Monday, September 30, 2013

The Duke - abstract game that is chess-like

The Duke is an abstract game that pits 2 players against one another in a chess-like manner. Players control a variety of tiles and throughout the game may bring them into play in order to capture an opponent's duke and thus win the game.

Gameplay wise, its a very easy game to learn and to play. Each player starts of with a duke and 2 footman tiles which they place on a board with a grid (similar to chess). During a player's turn, they can either move a tile/piece, use the power associated with a tile/piece and draw a new tile/piece from his/her bag. Each piece has its own style of movements (similar to chess) and through clever moving and placement, players will attempt to "checkmate" and capture the duke.

It is however not exactly like chess and here are the differences that make this game shine in my opinion. The pieces all have individual movements that are meant to be thematic and are different from chess. For example the bowman can kill another piece but not move. There are variable powers in the game that does not exist in chess. The most important difference I feel is when after moving or activating a piece, you need to flip the tile/piece over. Why ? Because each tile/piece actually has 2 different patterns of movement and thus when you decide to move a piece, you can only move it according to what is currently displayed. This I feel is the clincher for this game. Either you will like this or despise this. It adds so much replayability but at the same time will reward players who are more experienced. Finally, there is an added element of randomness when players draw a tile from the bag.

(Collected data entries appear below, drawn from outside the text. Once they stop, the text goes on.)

Lemma length_pad (d : fmt.directive) (s : string) (w : nat) :
  fmt.wid d = Some w -> (w <= String.length (fmt.pad d s))%nat.
Proof.
  intros Hw. unfold fmt.pad. rewrite Hw.
  rewrite length_string_app, length_padding. lia.
Qed.

Section Facts.
Context {FS : Type} {HOS : OS FS}.

(** The path of a key is always defined: [%02x] yields two characters at
    least. *)
Lemma pathFor_total (s : DiskStore.DiskStore) (key : list byte) :
  exists p, DiskStore.pathFor s key = Done p.
Proof.
  unfold DiskStore.pathFor.
  rewrite bool_decide_eq_true_2; [eauto|].
  change (fmt.Sprintf "%02x" [fmt.ArgBytes key])
    with (EmptyString +:+ fmt.pad {| fmt.zero := true; fmt.wid := Some 2%nat; fmt.prec := None |}
            (fmt.hex_of_bytes (fmt.truncate {| fmt.zero := true; fmt.wid := Some 2%nat; fmt.prec := None |} key))).
  cbn [String.append]. apply length_pad. reflexivity.
Qed.

(** C10. For every store, key, value and file system, with every call to
    the operating system recorded: [Put] makes one call, the first
    [WriteFile]; when that call fails [Put] returns nil, when it succeeds
    [Put] returns the error "could not write ...". [MkdirAll] and the second
    [WriteFile] are never called. *)
Theorem Put_inverts_error_reporting (s : DiskStore.DiskStore)
    (key value : list byte) (fs : FS) (calls : list os_call) :
  exists p, DiskStore.pathFor s key = Done p /\
    match os_WriteFile p value 384 fs with
    | Done (Some failure, fs') =>
        DiskStore.Put (HOS := traced) s key value (fs, calls) =
          Done (None, (fs', calls ++ [CallWriteFile p value 384]))
    | Done (None, fs') =>
        DiskStore.Put (HOS := traced) s key value (fs, calls) =
          Done (Some (fmt.Errorf "could not write %q: %w"
                        [fmt.ArgString p; fmt.ArgError None]),
                (fs', calls ++ [CallWriteFile p value 384]))
    | Panic r =>
        DiskStore.Put (HOS := traced) s key value (fs, calls) = Panic r
    end.
Proof.
  destruct (pathFor_total s key) as [p Hp].
  exists p. split; [exact Hp|].
  unfold DiskStore.Put.
  change (DiskStore.pathFor (HOS := traced) s key) with (DiskStore.pathFor s key).
  rewrite Hp. go_unfold. cbn [traced os_WriteFile fst snd].
  go_unfold. cbn [fst snd].
  destruct (os_WriteFile p value 384 fs) as [[[failure|] fs']|r]; reflexivity.
Qed.

(** The text of the error that [Put] returns after a successful write. *)
Lemma could_not_write_text (p : string) :
  Error (fmt.Errorf "could not write %q: %w" [fmt.ArgString p; fmt.ArgError None])
  = "could not write " +:+ fmt.quote (list_byte_of_string p) +:+ ": %!w(<nil>)".
Proof.
  cbv -[fmt.quote list_byte_of_string String.append].
  rewrite <- !string_app_assoc. reflexivity.
Qed.

End Facts.
End DiskFacts.

(** ** The in-memory store *)

Module MemoryFacts.
Import storage.

Lemma string_of_list_byte_inj (a b : list byte) :
  string_of_list_byte a = string_of_list_byte b -> a = b.
Proof.
  intros H. rewrite <- (list_byte_of_string_of_list_byte a), H.
  apply list_byte_of_string_of_list_byte.
Qed.

Lemma not_found_error (key : list byte) :
  fmt.Errorf "%.40q: %w" [fmt.ArgBytes key; fmt.ArgError (Some ErrNotFound)] =
    fmt_wrapError (fmt.quote (take 40 key) +:+ ": Not found") ErrNotFound.
Proof.
  cbv -[fmt.quote take String.append].
  rewrite <- !DiskFacts.string_app_assoc. reflexivity.
Qed.

Lemma Put_memory (key value : list byte) (s : InMemorySTore.InMemorySTore) :
  InMemorySTore.Put key value s =
    Done (None, {| InMemorySTore.m :=
                     <[string_of_list_byte key := Slice value]> (InMemorySTore.m s) |}).
Proof. unfold InMemorySTore.Put. rewrite dup_eq. reflexivity. Qed.

(** X1. A put into the in-memory store never fails; a get of the key then
    returns the value that was put, as a slice that is not nil; and a get
    of any other key returns what it returned before the put. *)
Theorem memory_put_then_get (s : InMemorySTore.InMemorySTore) (key value : list byte) :
  exists s',
    InMemorySTore.Put key value s = Done (None, s') /\
    InMemorySTore.Get key s' = Done ((Slice value, None), s') /\
    (forall key', key' <> key ->
       InMemorySTore.Get key' s' =
         match InMemorySTore.Get key' s with
         | Done (r, _) => Done (r, s')
         | Panic t => Panic t
         end).
Proof.
  eexists. split; [apply Put_memory|]. split.
  - unfold InMemorySTore.Get. cbn [InMemorySTore.m].
    rewrite lookup_insert_eq. reflexivity.
  - intros key' Hne. unfold InMemorySTore.Get. cbn [InMemorySTore.m].
    rewrite lookup_insert_ne
      by (intros Heq; apply Hne; symmetry; apply string_of_list_byte_inj; exact Heq).
    destruct (InMemorySTore.m s !! string_of_list_byte key'); reflexivity.
Qed.

(** X2. A get from the in-memory store leaves the store as it is. For a
    key that the store does not hold it returns the nil slice and an error
    that wraps [ErrNotFound]; for a key that it holds it returns the bytes
    held, never a nil slice, and no error. *)
Theorem memory_get (s : InMemorySTore.InMemorySTore) (key : list byte) :
  (InMemorySTore.m s !! string_of_list_byte key = None ->
   exists e, InMemorySTore.Get key s = Done ((Nil, Some e), s) /\
             errors_Is (Some e) ErrNotFound = true) /\
  (forall v, InMemorySTore.m s !! string_of_list_byte key = Some v ->
   InMemorySTore.Get key s = Done ((Slice (data_of v), None), s)).
Proof.
  split.
  - intros Hnone. unfold InMemorySTore.Get. rewrite Hnone, not_found_error.
    eexists. split; [reflexivity|]. reflexivity.
  - intros v Hv. unfold InMemorySTore.Get. rewrite Hv.
    destruct v; reflexivity.
Qed.

Lemma memory_get_witness :
  (exists e, InMemorySTore.Get (list_byte_of_string "other") Fixtures.slow0 =
               Done ((Nil, Some e), Fixtures.slow0) /\
             errors_Is (Some e) ErrNotFound = true) /\
  InMemorySTore.Get Fixtures.k1 Fixtures.slow0 =
    Done ((Slice Fixtures.v1, None), Fixtures.slow0).
Proof.
  split.
  - apply (proj1 (memory_get Fixtures.slow0 (list_byte_of_string "other"))).
    reflexivity.
  - apply (proj2 (memory_get Fixtures.slow0 Fixtures.k1) (Slice Fixtures.v1)).
    reflexivity.
Defined.

End MemoryFacts.

(** ** The versioned wrapper: what is put is what is got *)

Module WrapperFacts.
Import storage Statements Conditions Fixtures.

Lemma versioned_value (version : Z) (value : list byte) :
  take 8 (be_bytes 8 version ++ drop 8 (make (8 + len value))) ++
    copy (drop 8 (be_bytes 8 version ++ drop 8 (make (8 + len value)))) value
  = be_bytes 8 version ++ value.
Proof.
  assert (Hl : length (be_bytes 8 version) = 8%nat) by reflexivity.
  rewrite take_app_length' by exact Hl.
  rewrite drop_app_length' by exact Hl.
  f_equal. unfold make, copy, len.
  rewrite drop_replicate, length_replicate.
  rewrite drop_replicate.
  replace (Z.to_nat (8 + Z.of_nat (length value)) - 8 - length value)%nat with 0%nat by lia.
  rewrite app_nil_r.
  apply take_ge. lia.
Qed.

Lemma be_value_bound (l : list byte) (acc : Z) :
  0 <= acc ->
  0 <= be_value acc l < (acc + 1) * 256 ^ Z.of_nat (length l).
Proof.
  revert acc. induction l as [|b l IH]; intros acc Hacc.
  - cbn. lia.
  - cbn [be_value length].
    assert (Hb : 0 <= Z_of_byte b < 256).
    { unfold Z_of_byte. pose proof (Byte.to_N_bounded b) as Hlt.
      lia. }
    specialize (IH (acc * 256 + Z_of_byte b) ltac:(lia)).
    rewrite Nat2Z.inj_succ, Z.pow_succ_r by lia.
    assert (Hp : 0 < 256 ^ Z.of_nat (length l)) by (apply Z.pow_pos_nonneg; lia).
    nia.
Qed.

Lemma stored_version_bound (value : list byte) : 0 <= stored_version value < 2 ^ 64.
Proof.
  unfold stored_version.
  pose proof (be_value_bound (take 8 value) 0 ltac:(lia)) as H.
  assert (Hlen : (length (take 8 value) <= 8)%nat) by (rewrite length_take; lia).
  assert (Hpow : 256 ^ Z.of_nat (length (take 8 value)) <= 256 ^ 8)
    by (apply Z.pow_le_mono_r; lia).
  change (256 ^ 8) with (2 ^ 64) in Hpow. lia.
Qed.

Section Facts.
Context {S : Type} {HS : Store S}.

(** A put of the wrapper that succeeds ends in a put of the raw store, of
    the version followed by the value. *)
Lemma Put_ends_in_raw_put (version : Z) (key value : list byte) (s s' : S) :
  VersionedWrapper.Put version key value s = Done (None, s') ->
  exists s1, Store.Put key (be_bytes 8 version ++ value) s1 = Done (None, s').
Proof.
  unfold VersionedWrapper.Put. rewrite versioned_value. go_unfold.
  destruct (Store.Get key s) as [[[curr err] s1]|r]; [|discriminate].
  cbn [fst snd].
  destruct (bool_decide (err <> None) && negb (errors_Is err ErrNotFound)) eqn:Herr.
  - intros [= -> ->]. discriminate.
  - destruct curr as [|c].
    + intros H. exists s1. exact H.
    + destruct (slice_range c 0 8) as [head|r]; [|discriminate].
      destruct (version <? uint64 (be_value 0 head + 1)); [discriminate|].
      intros H. exists s1. exact H.
Qed.

(** X3. Over every raw store that honours the put/get contract: after a
    put of the versioned wrapper that succeeded, with a 64-bit version, a
    get of the same key returns that version and that value, and no
    error. *)
Theorem versioned_put_then_get (Hraw : honours_contract S)
    (version : Z) (key value : list byte) (s s' : S) :
  is_uint64 version ->
  VersionedWrapper.Put version key value s = Done (None, s') ->
  exists b s'',
    VersionedWrapper.Get key s' = Done ((version, b, None), s'') /\
    data_of b = value.
Proof.
  intros Hv Hput.
  destruct (Put_ends_in_raw_put _ _ _ _ _ Hput) as (s1 & Hraw_put).
  destruct (get_after_put S Hraw _ _ _ _ Hraw_put) as (b & s'' & Hget & Hb).
  exists (Slice value), s''. split; [|reflexivity].
  unfold VersionedWrapper.Get. go_unfold. rewrite Hget. cbn [fst snd]. rewrite Hb.
  unfold slice_to, slice_from.
  assert (Hlen : len (be_bytes 8 version ++ value) = 8 + len value)
    by (rewrite len_app, len_be_bytes; lia).
  pose proof (len_nonneg value).
  rewrite !bool_decide_eq_true_2 by (rewrite Hlen; lia).
  change (Z.to_nat 8) with 8%nat.
  rewrite take_app_length', drop_app_length' by reflexivity.
  rewrite be_value_be_bytes_small by exact Hv.
  reflexivity.
Qed.

End Facts.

Now its not all fine and dandy though for this game. The sense of randomness from the tile draw can be disconcerting because sometimes you may end up drawing a tile that can win you the game instantly. I think through experience players will learn how to avoid this (i.e. don't leave your Duke exposed or cornered for such moves). Another slightly tedious aspect (but not by much) will be knowing both sides of movement patterns a tile/piece has. This can often lead to players peeking underneath and then plan as to what they can do so as to formulate their strategies.A small pet peeve will be that while the components are really nice wooden tiles with clear markings, being jumbled up in the bag can lead to dents and scratches. Already my tiles seems slightly "wounded".

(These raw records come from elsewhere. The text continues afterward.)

(** C7. Property: the utterance ids are derived from the files kept, by one
    of two rules chosen by the query string.  When the query contains
    [".npy"], the id is the basename with every occurrence of the fixed
    token removed (["-wave.npy"] for the audio adapters on the audio query,
    ["-feats.npy"] for the mel adapter on the mel query); for a basename
    that carries the token as its suffix and nowhere else this is the
    basename with the suffix stripped, so [utt1-wave.npy] gives [utt1].
    Otherwise the id is the basename without its extension, so [utt2.h5]
    gives [utt2]. *)
Theorem utt_ids_follow_the_query :
  (forall find_files root_dir audio_query mel_query al ml Ta Tm r ds,
     AudioMelDataset.__init__ find_files root_dir audio_query mel_query
                              al ml Ta Tm r = Ok ds ->
     AudioMelDataset.utt_ids ds =
     if contains ".npy" audio_query
     then map (fun f => replace "-wave.npy" "" (basename f))
              (AudioMelDataset.audio_files ds)
     else map (fun f => fst (splitext (basename f)))
              (AudioMelDataset.audio_files ds))
  /\ (forall find_files root_dir audio_query al Ta r ds,
        AudioDataset.__init__ find_files root_dir audio_query al Ta r
          = Ok ds ->
        AudioDataset.utt_ids ds =
        if contains ".npy" audio_query
        then map (fun f => replace "-wave.npy" "" (basename f))
                 (AudioDataset.audio_files ds)
        else map (fun f => fst (splitext (basename f)))
                 (AudioDataset.audio_files ds))
  /\ (forall find_files root_dir mel_query ml Tm r ds,
        MelDataset.__init__ find_files root_dir mel_query ml Tm r = Ok ds ->
        MelDataset.utt_ids ds =
        if contains ".npy" mel_query
        then map (fun f => replace "-feats.npy" "" (basename f))
                 (MelDataset.mel_files ds)
        else map (fun f => fst (splitext (basename f)))
                 (MelDataset.mel_files ds))
  /\ (forall stem,
        only_as_suffix "-wave.npy" stem ->
        replace "-wave.npy" "" (stem ++ "-wave.npy") = stem
        /\ strip_suffix "-wave.npy" (stem ++ "-wave.npy")
           = replace "-wave.npy" "" (stem ++ "-wave.npy"))
  /\ utt_id_npy "-wave.npy" "utt1-wave.npy" = "utt1"
  /\ utt_id_generic "utt2.h5" = "utt2".
Proof.
  split; [|split; [|split; [|split; [|split]]]].
  - intros until ds. intros H.
    apply AudioMelDataset_init_inv in H.
    destruct H as (audio & mel & _ & _ & _ & ->). reflexivity.
  - intros until ds. unfold AudioDataset.__init__. intros H.
    bind_ok H files Hf.
    destruct (List.length files =? 0)%nat; [discriminate|].
    injection H as <-. reflexivity.
  - intros until ds. unfold MelDataset.__init__. intros H.
    bind_ok H files Hf.
    destruct (List.length files =? 0)%nat; [discriminate|].
    injection H as <-. reflexivity.
  - intros stem Hstem.
    assert (Hrep : replace "-wave.npy" "" (stem ++ "-wave.npy") = stem)
      by (apply replace_only_suffix; [discriminate|exact Hstem]).
    split; [exact Hrep|]. rewrite Hrep.
    unfold strip_suffix, ends_with.
    assert (Hlen : forall s t, String.length (s ++ t)
                               = String.length s + String.length t)
      by (induction s; intros; simpl; auto).
    rewrite Hlen.
    replace (String.length stem + String.length "-wave.npy"
             - String.length "-wave.npy") with (String.length stem) by lia.
    assert (Hfrom : forall s t, slice_from (String.length s) (s ++ t) = t)
      by (induction s; simpl; auto).
    assert (Hto : forall s t, slice_to (String.length s) (s ++ t) = s)
      by (induction s as [|c s IHs]; intros t; simpl;
          [destruct t; reflexivity|rewrite IHs; reflexivity]).
    rewrite Hfrom, Hto, String.eqb_refl.
    destruct (Nat.leb_spec (String.length "-wave.npy")
                (String.length stem + String.length "-wave.npy"));
      [reflexivity|lia].
  - reflexivity.
  - reflexivity.
Qed.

The games I have played so far have been quite fun. Even though I don't think there's any official lingo to use when threatening or capturing the duke, we have taken to using "Check" and "Checkmate" when playing the game. Some opponents at GENCON use "Guard" though, not sure how that came about.The main few strategies I have developed are 1) To always ALWAYS ensure you do not block your own duke and to ensure your duke is always mobile. 2) To know when to draw tiles because its tempting to clutter the board but often you may end up not being mobile yourself. 3) The duke is very powerful. Unlike the King in Chess which is often very protected, the Duke is similar to a Rook in Chess. It can move many spaces and often can be used to attack very well.

So in summary, The Duke reminds me a lot about chess but at the same time, has so many elements that makes it feel like an improved version or a more modern take of chess. If you do like chess, this is Highly Recommended. if you don't like chess but like something challenging and for 2 players, Highly Recommended. Even if you typically dislike abstract games I would suggest you give this a try at the very least.


  1. FYI the term "Guard" is from the rules.

  2. See page 5 of the rulebook under "Capturing Tiles" for the use of the word "Guard".